Copy every line of the records below where the word "lines" occurs.

=====

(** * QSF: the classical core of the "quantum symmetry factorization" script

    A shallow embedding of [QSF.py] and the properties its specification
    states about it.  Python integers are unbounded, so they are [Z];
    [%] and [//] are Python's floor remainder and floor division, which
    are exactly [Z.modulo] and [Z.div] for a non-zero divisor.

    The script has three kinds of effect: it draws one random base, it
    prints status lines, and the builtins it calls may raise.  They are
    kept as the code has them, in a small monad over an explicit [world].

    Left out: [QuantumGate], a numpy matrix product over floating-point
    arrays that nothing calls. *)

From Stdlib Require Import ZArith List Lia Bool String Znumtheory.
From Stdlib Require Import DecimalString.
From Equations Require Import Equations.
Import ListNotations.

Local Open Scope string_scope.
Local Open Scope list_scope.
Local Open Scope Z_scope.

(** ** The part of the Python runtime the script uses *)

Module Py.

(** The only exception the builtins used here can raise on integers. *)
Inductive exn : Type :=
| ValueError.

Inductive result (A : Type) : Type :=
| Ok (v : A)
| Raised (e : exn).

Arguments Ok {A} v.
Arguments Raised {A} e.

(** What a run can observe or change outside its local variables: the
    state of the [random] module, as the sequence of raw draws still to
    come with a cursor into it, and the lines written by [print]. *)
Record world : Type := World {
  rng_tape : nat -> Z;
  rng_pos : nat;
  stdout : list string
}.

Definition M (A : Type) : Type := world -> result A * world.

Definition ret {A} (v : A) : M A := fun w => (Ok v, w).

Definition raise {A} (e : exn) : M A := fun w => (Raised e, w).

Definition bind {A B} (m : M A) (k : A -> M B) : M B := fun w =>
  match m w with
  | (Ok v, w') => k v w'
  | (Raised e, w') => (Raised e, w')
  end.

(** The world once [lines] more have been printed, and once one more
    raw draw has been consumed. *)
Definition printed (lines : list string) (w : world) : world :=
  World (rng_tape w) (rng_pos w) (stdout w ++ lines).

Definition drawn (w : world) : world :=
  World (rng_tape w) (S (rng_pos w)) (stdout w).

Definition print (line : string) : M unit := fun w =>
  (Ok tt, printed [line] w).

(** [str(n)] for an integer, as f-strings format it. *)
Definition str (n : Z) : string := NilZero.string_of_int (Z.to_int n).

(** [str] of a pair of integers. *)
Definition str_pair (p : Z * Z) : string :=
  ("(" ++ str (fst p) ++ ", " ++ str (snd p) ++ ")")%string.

=====

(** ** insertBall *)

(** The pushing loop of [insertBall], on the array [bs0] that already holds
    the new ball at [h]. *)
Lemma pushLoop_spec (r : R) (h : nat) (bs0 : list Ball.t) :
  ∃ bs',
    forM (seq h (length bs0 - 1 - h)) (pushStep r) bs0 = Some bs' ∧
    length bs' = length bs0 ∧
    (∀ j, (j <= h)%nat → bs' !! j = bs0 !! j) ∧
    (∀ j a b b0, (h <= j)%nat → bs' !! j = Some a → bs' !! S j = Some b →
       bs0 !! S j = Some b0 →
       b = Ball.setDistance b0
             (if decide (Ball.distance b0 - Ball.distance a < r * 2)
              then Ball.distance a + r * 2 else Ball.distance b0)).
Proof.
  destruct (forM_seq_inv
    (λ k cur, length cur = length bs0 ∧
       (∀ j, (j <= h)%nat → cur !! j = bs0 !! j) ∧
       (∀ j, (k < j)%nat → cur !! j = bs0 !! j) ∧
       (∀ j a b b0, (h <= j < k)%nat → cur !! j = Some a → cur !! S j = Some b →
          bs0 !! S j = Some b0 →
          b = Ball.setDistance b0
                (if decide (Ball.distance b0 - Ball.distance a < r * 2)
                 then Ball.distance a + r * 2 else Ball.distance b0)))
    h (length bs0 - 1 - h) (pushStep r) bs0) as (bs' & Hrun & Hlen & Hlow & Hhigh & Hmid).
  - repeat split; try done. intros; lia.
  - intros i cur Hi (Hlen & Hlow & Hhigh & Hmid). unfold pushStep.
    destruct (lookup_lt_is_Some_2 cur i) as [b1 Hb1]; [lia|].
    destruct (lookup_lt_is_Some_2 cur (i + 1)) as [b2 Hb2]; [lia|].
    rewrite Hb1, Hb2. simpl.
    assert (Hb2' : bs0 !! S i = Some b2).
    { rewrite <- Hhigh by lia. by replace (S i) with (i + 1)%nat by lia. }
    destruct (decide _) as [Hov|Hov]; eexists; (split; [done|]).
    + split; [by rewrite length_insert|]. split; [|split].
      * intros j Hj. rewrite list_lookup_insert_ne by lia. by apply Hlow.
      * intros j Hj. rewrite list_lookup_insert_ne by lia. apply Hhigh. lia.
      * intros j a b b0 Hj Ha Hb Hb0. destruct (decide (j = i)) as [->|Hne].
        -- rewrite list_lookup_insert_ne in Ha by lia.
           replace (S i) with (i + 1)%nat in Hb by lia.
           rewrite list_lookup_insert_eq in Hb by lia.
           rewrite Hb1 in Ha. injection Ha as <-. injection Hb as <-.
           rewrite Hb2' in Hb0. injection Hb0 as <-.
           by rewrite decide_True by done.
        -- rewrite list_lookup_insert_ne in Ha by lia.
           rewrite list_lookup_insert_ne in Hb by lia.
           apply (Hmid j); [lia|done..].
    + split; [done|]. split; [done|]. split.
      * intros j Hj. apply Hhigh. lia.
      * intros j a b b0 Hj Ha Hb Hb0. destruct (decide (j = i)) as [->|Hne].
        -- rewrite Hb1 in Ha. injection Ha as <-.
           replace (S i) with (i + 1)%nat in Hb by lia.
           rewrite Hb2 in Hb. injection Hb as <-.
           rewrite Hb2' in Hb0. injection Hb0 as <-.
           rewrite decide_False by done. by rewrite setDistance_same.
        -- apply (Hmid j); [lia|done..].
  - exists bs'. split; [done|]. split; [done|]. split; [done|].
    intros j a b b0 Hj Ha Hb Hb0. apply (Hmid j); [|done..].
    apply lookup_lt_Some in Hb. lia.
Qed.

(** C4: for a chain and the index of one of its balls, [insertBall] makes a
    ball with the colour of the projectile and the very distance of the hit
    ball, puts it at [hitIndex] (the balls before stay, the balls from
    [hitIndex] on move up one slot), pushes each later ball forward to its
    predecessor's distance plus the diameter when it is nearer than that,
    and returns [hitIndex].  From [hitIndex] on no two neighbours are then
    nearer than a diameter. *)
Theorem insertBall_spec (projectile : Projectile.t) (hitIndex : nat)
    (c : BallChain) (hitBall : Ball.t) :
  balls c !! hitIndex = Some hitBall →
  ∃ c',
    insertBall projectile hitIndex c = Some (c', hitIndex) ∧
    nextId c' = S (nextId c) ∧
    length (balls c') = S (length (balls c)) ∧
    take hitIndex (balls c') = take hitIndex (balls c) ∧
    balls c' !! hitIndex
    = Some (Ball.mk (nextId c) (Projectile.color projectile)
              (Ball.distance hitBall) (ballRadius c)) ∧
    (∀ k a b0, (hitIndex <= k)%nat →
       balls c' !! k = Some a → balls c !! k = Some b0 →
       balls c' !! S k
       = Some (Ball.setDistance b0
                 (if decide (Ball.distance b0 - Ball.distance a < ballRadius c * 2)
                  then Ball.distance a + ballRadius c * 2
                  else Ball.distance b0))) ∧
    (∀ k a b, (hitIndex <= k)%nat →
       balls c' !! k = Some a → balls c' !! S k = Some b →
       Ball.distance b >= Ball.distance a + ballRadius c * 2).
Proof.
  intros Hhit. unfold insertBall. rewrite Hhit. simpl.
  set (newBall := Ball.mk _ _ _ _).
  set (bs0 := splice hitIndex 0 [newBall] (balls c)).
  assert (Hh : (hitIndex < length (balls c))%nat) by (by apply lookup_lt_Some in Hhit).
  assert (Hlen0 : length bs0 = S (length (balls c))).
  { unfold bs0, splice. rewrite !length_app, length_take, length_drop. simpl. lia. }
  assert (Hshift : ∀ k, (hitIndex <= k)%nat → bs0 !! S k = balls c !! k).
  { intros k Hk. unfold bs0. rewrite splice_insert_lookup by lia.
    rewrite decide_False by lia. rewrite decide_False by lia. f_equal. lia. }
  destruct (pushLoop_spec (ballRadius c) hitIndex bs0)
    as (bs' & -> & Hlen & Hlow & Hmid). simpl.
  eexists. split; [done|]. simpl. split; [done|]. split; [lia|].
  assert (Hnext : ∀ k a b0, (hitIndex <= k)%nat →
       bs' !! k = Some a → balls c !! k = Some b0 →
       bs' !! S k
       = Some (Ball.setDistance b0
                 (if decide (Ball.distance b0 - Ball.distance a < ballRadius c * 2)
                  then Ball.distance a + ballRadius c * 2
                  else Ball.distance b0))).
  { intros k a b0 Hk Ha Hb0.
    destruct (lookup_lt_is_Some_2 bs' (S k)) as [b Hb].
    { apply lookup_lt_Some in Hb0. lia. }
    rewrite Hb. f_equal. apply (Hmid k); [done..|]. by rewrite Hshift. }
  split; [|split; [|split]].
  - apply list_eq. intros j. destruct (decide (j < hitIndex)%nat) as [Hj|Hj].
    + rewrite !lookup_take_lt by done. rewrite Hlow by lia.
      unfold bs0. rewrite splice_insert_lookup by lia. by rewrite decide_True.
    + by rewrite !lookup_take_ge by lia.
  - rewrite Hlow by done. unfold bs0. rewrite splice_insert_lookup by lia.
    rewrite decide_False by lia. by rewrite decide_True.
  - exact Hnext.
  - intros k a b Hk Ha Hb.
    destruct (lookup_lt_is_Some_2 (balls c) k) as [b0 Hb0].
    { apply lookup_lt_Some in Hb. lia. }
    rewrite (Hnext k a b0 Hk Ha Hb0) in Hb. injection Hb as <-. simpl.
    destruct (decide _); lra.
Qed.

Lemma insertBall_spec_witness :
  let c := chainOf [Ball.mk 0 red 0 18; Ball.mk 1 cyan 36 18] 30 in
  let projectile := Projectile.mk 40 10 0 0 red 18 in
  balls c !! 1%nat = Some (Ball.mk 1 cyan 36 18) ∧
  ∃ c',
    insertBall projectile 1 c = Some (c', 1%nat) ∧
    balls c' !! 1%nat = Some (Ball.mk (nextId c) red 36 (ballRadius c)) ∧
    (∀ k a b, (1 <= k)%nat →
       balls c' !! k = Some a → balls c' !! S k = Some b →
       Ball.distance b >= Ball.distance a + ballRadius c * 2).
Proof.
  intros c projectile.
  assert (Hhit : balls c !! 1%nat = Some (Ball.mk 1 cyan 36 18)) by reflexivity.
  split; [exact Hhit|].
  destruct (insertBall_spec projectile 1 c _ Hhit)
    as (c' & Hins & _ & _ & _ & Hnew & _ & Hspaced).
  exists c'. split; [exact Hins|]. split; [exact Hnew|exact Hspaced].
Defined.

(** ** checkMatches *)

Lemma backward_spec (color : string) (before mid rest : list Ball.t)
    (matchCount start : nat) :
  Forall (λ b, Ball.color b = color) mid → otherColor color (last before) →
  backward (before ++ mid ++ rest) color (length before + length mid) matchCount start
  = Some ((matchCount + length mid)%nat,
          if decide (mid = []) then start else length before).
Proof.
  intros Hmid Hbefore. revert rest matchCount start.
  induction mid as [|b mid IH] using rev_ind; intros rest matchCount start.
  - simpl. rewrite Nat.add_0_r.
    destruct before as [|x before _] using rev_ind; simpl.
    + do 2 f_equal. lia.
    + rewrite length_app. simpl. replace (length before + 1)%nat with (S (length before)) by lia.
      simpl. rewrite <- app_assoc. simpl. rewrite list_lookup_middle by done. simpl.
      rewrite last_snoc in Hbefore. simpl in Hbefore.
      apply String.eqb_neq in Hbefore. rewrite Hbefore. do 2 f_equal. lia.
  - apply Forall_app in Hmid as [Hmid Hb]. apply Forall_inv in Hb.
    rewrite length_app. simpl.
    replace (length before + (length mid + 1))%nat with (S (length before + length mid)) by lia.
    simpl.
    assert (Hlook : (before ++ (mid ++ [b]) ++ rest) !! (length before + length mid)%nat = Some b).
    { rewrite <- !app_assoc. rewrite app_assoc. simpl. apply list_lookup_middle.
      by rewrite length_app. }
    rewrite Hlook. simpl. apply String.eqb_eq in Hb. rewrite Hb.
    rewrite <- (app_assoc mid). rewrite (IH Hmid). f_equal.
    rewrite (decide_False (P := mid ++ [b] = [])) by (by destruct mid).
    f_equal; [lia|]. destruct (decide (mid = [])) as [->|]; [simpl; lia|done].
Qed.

=====

SOLUTION BELOW -
    prints status lines, and the builtins it calls may raise.  They are
    come with a cursor into it, and the lines written by [print]. *)
(** The world once [lines] more have been printed, and once one more
Definition printed (lines : list string) (w : world) : world :=
  World (rng_tape w) (rng_pos w) (stdout w ++ lines).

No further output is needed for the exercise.